Adoptó un perro del refugio y, esa noche, él la llevó a un lugar que ella no estaba preparada para ver

Cuando Laura firmó los papeles de adopción, sintió una oleada de alegría. El perro, un cruce de pastor de aspecto dócil y tristes ojos marrones, apoyó la cabeza contra su mano como si ya supiera que por fin había encontrado un hogar. Los trabajadores del refugio solo le contaron fragmentos de su pasado: lo habían encontrado vagando por las calles, sin collar, sin microchip y delgado por el hambre.

Ese primer día, todo parecía perfecto. El perro la seguía de habitación en habitación, moviendo la cola, agradecido por cada caricia. Laura le preparó una cama mullida en un rincón del salón, le dio agua fresca y se sentó en el suelo acariciándole el pelaje. «Ahora este es tu hogar», le susurró.

Pero cuando cayó la noche, algo cambió.

Hacia medianoche, Laura se despertó con un ruido de arañazos. Al principio, pensó que el perro estaba inquieto, acomodándose en su nueva cama. Pero entonces oyó un gemido, agudo e insistente. Encendió la luz y encontró al perro de pie en la puerta de su dormitorio, con las orejas erguidas y la mirada fija en el pasillo.

«¿Necesitas salir?», le susurró, calzándose las zapatillas. Pero el perro no se dirigió hacia la puerta trasera. En lugar de eso, caminó silenciosamente por el pasillo, con las uñas haciendo clic contra el suelo de madera. Laura lo siguió, con el corazón acelerado.

El perro se detuvo frente a la puerta del sótano. Arañó una vez y luego la miró, gimiendo en voz baja.

Laura dudó. Rara vez bajaba al sótano, ya que estaba lleno de cajas que habían dejado los anteriores propietarios. Lentamente, abrió la puerta y encendió la luz. El perro bajó las escaleras a saltos, ladrando ahora con fuerza.

Se le cortó la respiración al bajar. El sótano olía a humedad y la bombilla parpadeaba en lo alto. El perro se quedó junto a la pared del fondo, arañando una sección de yeso. Laura frunció el ceño: no había nada inusual allí. Pero el perro seguía gimiendo, insistente.

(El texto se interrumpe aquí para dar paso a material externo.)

(** [interpolations[index]] for a string [index] of digits: the array has
    the properties named by the decimal numerals of its indices. *)
Definition arrayGet (interpolations : list jsstring) (index : jsstring)
    : option jsstring :=
  match find (fun i => streq (numberToString i) index)
             (seq 0 (length interpolations)) with
  | Some i => nth_error interpolations i
  | None => None
  end.

Definition restore (interpolations : list jsstring) (part : jsstring)
    : jsstring :=
  replace placeholderRe
    (fun m => tpl (arrayGet interpolations (tpl (getCap 1 (fcaps m))))) part.

(** [.filter(Boolean)] on what [split] returns. *)
Fixpoint filterBoolean (l : list (option jsstring)) : list jsstring :=
  match l with
  | [] => []
  | Some (c :: s) :: l' => (c :: s) :: filterBoolean l'
  | _ :: l' => filterBoolean l'
  end.

(** The body of [splitTextNode] below its two guards, on a [content] that
    is not empty: the values of the fragments. *)
Definition splitText (content : jsstring) : list jsstring :=
  let (interpolations, protectedContent) :=
    replaceSt protectRe protectSpan [] content in
  map (restore interpolations)
    (filter truthy (map trim (filterBoolean (split splitRe [1] protectedContent)))).

(** [splitTextNode]: the first guard returns the node itself; the second
    guard, [if (!content) return []], is never reached. *)
Definition splitTextNode (n : node) : list node :=
  match nvalue n with
  | Some (c :: s) => map textNode (splitText (c :: s))
  | _ => [n]
  end.

Definition hasContent (children : option (list node)) : bool :=
  match children with
  | None => false
  | Some cs =>
      existsb (fun child =>
                 if isText child then
                   match nvalue child with
                   | Some (c :: s) => truthy (trim (c :: s))
                   | _ => false
                   end
                 else true) cs
  end.

(** The branch of [formatElement] for a text node whose value is truthy. *)
Definition formatText (value indent : jsstring) : jsstring :=
  let trimmed := trim value in
  if negb (truthy trimmed) then []
  else if isControlFlowDirective trimmed then formatControlFlow value indent
  else if isInterpolation trimmed then formatInterpolation trimmed indent
  else indent ++ trimmed.

(** [formatElement({ type: 'text', value }, indent)]: the literal has no
    [name], so an empty [value] gives the empty string. *)
Definition formatFragment (value indent : jsstring) : jsstring :=
  if truthy value then formatText value indent else [].

Record block : Type := Block {
  directive : jsstring; indent : jsstring; contentIndent : jsstring }.

(** The block stack (its top first) and the lines collected so far. *)
Record loopState : Type := LoopState {
  stack : list block; lines : list jsstring }.

Definition currentIndent (st : loopState) (base : jsstring) : jsstring :=
  match stack st with
  | b :: _ => contentIndent b
  | [] => base
  end.

Definition pushLine (line : jsstring) (st : loopState) : loopState :=
  LoopState (stack st) (lines st ++ [line]).

(** [if (formatted.trim()) results.push(formatted)] *)
Definition pushIfNotBlank (formatted : jsstring) (st : loopState) : loopState :=
  if truthy (trim formatted) then pushLine formatted st else st.

Definition openBlock (value : jsstring) (base : jsstring) (st : loopState)
    : loopState :=
  let cur := currentIndent st base in
  LoopState (Block value cur (cur ++ js "  ") :: stack st)
            (lines st ++ [formatControlFlow value cur]).

Definition closer : jsstring := js "}".

(** The loop over the fragments of one text child of an element
    ([for (let j = 0; ...)] of [formatElement]). *)
Fixpoint elementParts (childBaseIndent : jsstring) (parts : list jsstring)
    (st : loopState) : loopState :=
  match parts with
  | [] => st
  | value :: rest =>
      if isControlFlowDirective value then
        elementParts childBaseIndent rest (openBlock value childBaseIndent st)
      else
        match streq value closer, stack st with
        | true, blk :: stack' =>
            match rest with
            | nextPart :: rest' =>
                if isIfChainDirective nextPart then
                  let chainedDirective := trim (formatControlFlow nextPart []) in
                  elementParts childBaseIndent rest'
                    (LoopState
                       (Block nextPart (indent blk) (indent blk ++ js "  ")
                          :: stack')
                       (lines st ++ [indent blk ++ js "} " ++ chainedDirective]))
                else
                  elementParts childBaseIndent rest
                    (LoopState stack' (lines st ++ [indent blk ++ js "}"]))
            | [] => LoopState stack' (lines st ++ [indent blk ++ js "}"])
            end
        | _, _ =>
            elementParts childBaseIndent rest
              (pushIfNotBlank
                 (formatFragment value (currentIndent st childBaseIndent)) st)
        end
  end.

Se acercó y fue entonces cuando lo vio. Un contorno difuso, casi invisible, recorría la pared: un panel, sellado hacía mucho tiempo. Se le revolvió el estómago. Apretó la palma de la mano contra él. Hueco.

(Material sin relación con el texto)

(** C4: Resolve checks the format of the code before any access to the
    store and answers a malformed code with 404 (InvalidFormat); a code
    without a record is answered with 404 (NotFound); and when Resolve
    succeeds, the record [l] the lookup by code returned has its counter
    incremented by exactly 1 and its last visit set to the current time,
    by an UPDATE that names the identity [id l] just read (the log), so
    that no other record is touched, also when the code was deleted and
    created again between the lookup and the update. *)
Theorem resolve_counts_visit (fuel : nat) (c : string) (w : world) :
  store_ok (db w) ->
  (isValidCode c = false ->
   forall w0, exists m, run (get_code c) w0 = (Returned (Send 404 m), w0))
  /\ (taken c (db w) = false ->
      status_of_outcome (fst (serve' fuel (Resolve c) w)) = Some 404%nat
      /\ db (snd (serve' fuel (Resolve c) w)) = db w)
  /\ (forall l, In l (links (db w)) -> code l = c ->
      isValidCode c = true -> c <> "healthz" ->
      fst (serve' fuel (Resolve c) w)
      = Returned (Redirect 302 (original_url l)))
  /\ (forall st url,
         fst (serve' fuel (Resolve c) w) = Returned (Redirect st url) ->
         exists l,
           In l (links (db w)) /\ code l = c /\ url = original_url l
           /\ log (snd (serve' fuel (Resolve c) w))
              = (log w ++ [SelectIdUrlByCode c; UpdateClicksById (id l)])%list
           /\ In (visit (clock w) l)
                 (links (db (snd (serve' fuel (Resolve c) w))))
           /\ clicks (visit (clock w) l) = (clicks l + 1)%Z
           /\ last_clicked_at (visit (clock w) l) = Some (clock w)
           /\ (forall x, In x (links (db w)) -> x <> l ->
                         In x (links (db (snd (serve' fuel (Resolve c) w)))))
           /\ List.length (links (db (snd (serve' fuel (Resolve c) w))))
              = List.length (links (db w)))
  /\ (forall l t rest,
         In l (links (db w)) -> code l = c ->
         isValidCode c = true -> c <> "healthz" ->
         ahead w = quiet :: t :: rest -> fault t = None ->
         links (db (snd (run (get_code c) w)))
         = map (visit_id (clock (interfere t w)) (id l))
               (links (db (interfere t w)))).
Proof.
  intro Hok. split; [|split; [|split; [|split]]].
  - intros Hv w0. unfold get_code. rewrite Hv.
    destruct (_ || _); eexists; reflexivity.
  - intro Hfree. unfold serve. cbn [handler].
    destruct (String.eqb_spec c "healthz") as [->|Hh]; [now split|].
    destruct (isValidCode c) eqn:Hv.
    + rewrite run_get_code_alone by easy.
      apply lookup_taken in Hfree. cbn [db alone]. now rewrite Hfree.
    + unfold get_code. rewrite Hv. now destruct (_ || _).
  - intros l Hin Hc Hv Hh. unfold serve. cbn [handler].
    rewrite run_get_code_alone by easy. cbn [db alone].
    destruct Hok as (_ & Hnd & _).
    now rewrite <- Hc, (lookup_unique _ _ Hnd Hin).
  - intros st url Hr. unfold serve in *. cbn [handler] in *.
    destruct (String.eqb_spec c "healthz") as [->|Hh]; [discriminate Hr|].
    destruct (isValidCode c) eqn:Hv;
      [|unfold get_code in Hr; rewrite Hv in Hr;
        destruct (_ || _) in Hr; discriminate Hr].
    rewrite run_get_code_alone in * by easy. cbn [db alone] in *.
    destruct (filter (has_code c) (links (db w))) as [|l ls] eqn:E;
      [discriminate Hr|].
    destruct (lookup_head _ _ _ _ E) as [Hin Hc].
    cbn [fst] in Hr. injection Hr as _ <-.
    exists l. cbn [snd after db links log alone].
    destruct Hok as (Hid & _).
    repeat split; auto.
    + now rewrite <- app_assoc.
    + apply in_map_iff. exists l. split; [|exact Hin].
      unfold visit_id, has_id. now rewrite Z.eqb_refl.
    + intros x Hx Hne. apply in_map_iff. exists x. split; [|exact Hx].
      unfold visit_id. destruct (has_id (id l) x) eqn:Ex; [|reflexivity].
      apply has_id_true in Ex. elim Hne.
      eapply NoDup_map_eq; eauto.
    + apply length_map.
  - intros l t rest Hin Hc Hv Hh Hw Hf. unfold get_code.
    rewrite get_code_not_reserved, Hv by assumption. cbn [negb].
    rewrite run_try_catch, run_bind.
    rewrite (run_query_tick _ _ quiet (t :: rest)) by easy.
    rewrite interfere_quiet.
    cbn [exec_statement fst snd answer rows].
    destruct Hok as (_ & Hnd & _).
    rewrite <- Hc, (lookup_unique _ _ Hnd Hin).
    cbn [List.length Nat.eqb]. rewrite run_bind.
    cbn [first_row rows answer run]. rewrite run_bind.
    rewrite (run_query_tick _ _ t rest)
      by (first [exact Hf|cbn [ahead with_db sent]; now rewrite Hw]).
    reflexivity.
Qed.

Sus manos temblaban mientras tiraba de los bordes, desprendiendo trozos de yeso. La abertura reveló una cavidad oculta y, en su interior, apiladas con inquietante pulcritud, había unas cajas viejas.

Laura se quedó paralizada. Ella no las había puesto allí. Los anteriores propietarios debían de haberlas escondido deliberadamente. Con manos temblorosas, abrió la más cercana. En su interior había objetos envueltos en tela, fotografías amarillentas por el paso del tiempo y cartas garabateadas con tinta descolorida.

El perro se sentó a su lado, ahora en silencio, como si hubiera cumplido su cometido.

Laura no durmió esa noche. El descubrimiento cambió para siempre la forma en que veía su nuevo hogar. Había ido al refugio con la intención de salvar a un perro. Pero esa noche, fue el perro quien la llevó a un secreto que nunca debió descubrir.